Two people holding hands

U.S. approves “milestone” Parkinson’s treatment for 2025 release

The treatment, which will be sold under the name Onapgo, is essentially a subcutaneous – under the skin – device that allows for continuous infusion of the dopamine agonist apomorphine hydrochloride to reduce ‘off’ episodes. These episodes are periods during the day and night when lepodova medication wears off and adverse motor-function symptoms become amplified. In trial, Onapgo significantly reduced these daily off episodes by an average of 2.47 hours, compared to the placebo treatment.

A doctor reviewing a prescription pad in a clinical setting for an article about non-opioid pain drug approval

FDA approves first non-opioid pain drug in more than 20 years

The FDA’s approval of Journavx (suzetrigine), a first-in-class non-opioid pain drug, marks the most significant shift in acute pain treatment in over two decades. Developed by Vertex Pharmaceuticals, the drug blocks a specific sodium channel in the peripheral nervous system, stopping pain signals before they reach the brain without engaging the opioid pathways linked to addiction and overdose. Two rigorous clinical trials confirmed its effectiveness for moderate to severe acute pain. With more than 500,000 opioid overdose deaths in the U.S. since 1999, this approval offers patients and doctors a genuinely new choice — one that treats real pain without the shadow of dependence.

Power lines

African nations commit to electricity for 300 million people by 2030

The heads of 30 African nations have endorsed a plan to provide “reliable, affordable and sustainable” electricity to 300 million people who currently do not have regular access across the continent over the next five years. The plan is expected not only to boost renewable energy and economic opportunity around the continent, but also support new jobs. The World Bank has committed $30 billion to the plan, while the AfDB pledged $10 billion. The Asia Infrastructure Investment Bank pledged $1 billion in financing, while the Islamic Development Bank committed $4.65 billion.
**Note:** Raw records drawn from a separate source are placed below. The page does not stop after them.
(* ===== verification/Dues.v ===== *)
(** * Dues and commission preview (frontend/src/lib/calc.ts)

    The figures the screens show before the server issues an invoice, in binary64. *)
From Stdlib Require Import SpecFloat.
From S2P Require Import Prelude JsString JsNumber MeasurementTypes AppTypes.

Definition rateForInspection (insp : option Inspection) (settings : Settings) : option num :=
  match insp with
  | None => None
  | Some insp =>
    match insp_cargoType insp with
    | Dry => Some (stg_dryDuesRate settings)
    | Liquid =>
      let rates := stg_liquidDuesRates settings in
      match insp_jetty insp with
      | None => None
      | Some j =>
        if streq (jet_type j) (js "International") then Some (dues_international rates) else
        if streq (jet_type j) (js "Local") then
          match jet_category j with
          | Some c => if streq c (js "Government") then Some (dues_government rates)
                      else if streq c (js "Private") then Some (dues_private rates) else None
          | None => None
          end
        else None
      end
    end
  end.

(** [Math.round(x * 100) / 100] *)
Definition toCents (x : num) : num := numDiv (mathRound (numMul x (numOfZ 100))) (numOfZ 100).

(** [!rate || rate <= 0] *)
Definition noRate (rate : option num) : bool :=
  match rate with None => true | Some r => negb (numTruthy r) || numLeb r (numOfZ 0) end.

Definition calcDues (netTonnage : num) (rate : option num) : num :=
  if noRate rate then numOfZ 0 else
  let t := if numTruthy netTonnage then netTonnage else numOfZ 0 in
  toCents (numMul t (default (numOfZ 0) rate)).

Record Commission := mkCommission { com_usd : num; com_ngn : num }.
Definition calcCommission (dues : num) (settings : Settings) : Commission :=
  let usd := toCents (numMul dues (numDiv (stg_commissionRate settings) (numOfZ 100))) in
  let ngn := mathRound (numMul usd (stg_exchangeRate settings)) in
  mkCommission usd ngn.

Record Preview := mkPreview {
  prev_dues : num; prev_rate : option num; prev_commissionUsd : num; prev_commissionNgn : num }.
Definition calcPreview (netTonnage : num) (rate : option num) (settings : Settings) : Preview :=
  let dues := calcDues netTonnage rate in
  let c := calcCommission dues settings in
  mkPreview dues rate (com_usd c) (com_ngn c).

Definition sampleSettings : Settings :=
  mkSettings (numOfZ 4) (numOfZ 1500)
    (mkDuesRates (numDiv (numOfZ 21) (numOfZ 10)) (numOfZ 3) (numOfZ 4)) (numOfZ 2)
    (js "Port of Calabar") [].

(** 12,345 tonnes at 2.10: 25,924.50 dollars, of which 4%, at 1,500 naira a dollar. *)
Example preview_ex :
  let p := calcPreview (numOfZ 12345) (Some (dues_government (stg_liquidDuesRates sampleSettings))) sampleSettings in
  prev_dues p = numDiv (numOfZ 2592450) (numOfZ 100) ∧ prev_commissionUsd p = numDiv (numOfZ 103698) (numOfZ 100)
  ∧ prev_commissionNgn p = numOfZ 1555470.
Proof. vm_compute. repeat split. Qed.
New Zealand's Taranaki Mounga

New Zealand mountain granted same legal rights as a person

Taranaki Mounga, the second-highest mountain on New Zealand’s North Island, and its surrounding peaks have been granted legal personhood, becoming the country’s third natural feature to gain the same rights, duties, and protections as individuals. The mountain region is of considerable cultural significance to Taranaki Māori and its designation of legal personhood is a long-awaited acknowledgment of their relationship to it. The mountain will also now be solely referred to officially by its Māori name, laying to rest its former colonial name, Mount Egmont.

School of fish

Marshall Islands protects ‘pristine’ Pacific corals with first marine sanctuary

The Marshall Islands government has announced it will protect an area of the Pacific Ocean described as one of the most “remote, pristine” marine ecosystems on Earth. The 18,500-square-mile marine sanctuary covers two of the country’s northernmost uninhabited atolls and the surrounding deep sea, and it is the first federal marine protected area (MPA) established by the Pacific Island nation. Fishing and other extractive activities will now be strictly forbidden, future-proofing the area against threats and formalizing protections.

Norwegian flag|Norway fjord

Norway is set to become the first country to fully transition to electric vehicles

Despite its vast oil and gas reserves, the Nordic country has long been recognized as a global leader in sustainable transportation. Its EV sales have increased from less than 1% of total auto sales in 2010 to a whopping 88.9% last year — and this trend doesn’t show any sign of slowing. Data published by the Norwegian Public Roads Administration found EVs accounted for more than 96% of new cars sold in the first few weeks of this year. It puts Norway within touching distance of going fully electric — realizing a non-binding goal that was first established by lawmakers back in 2017.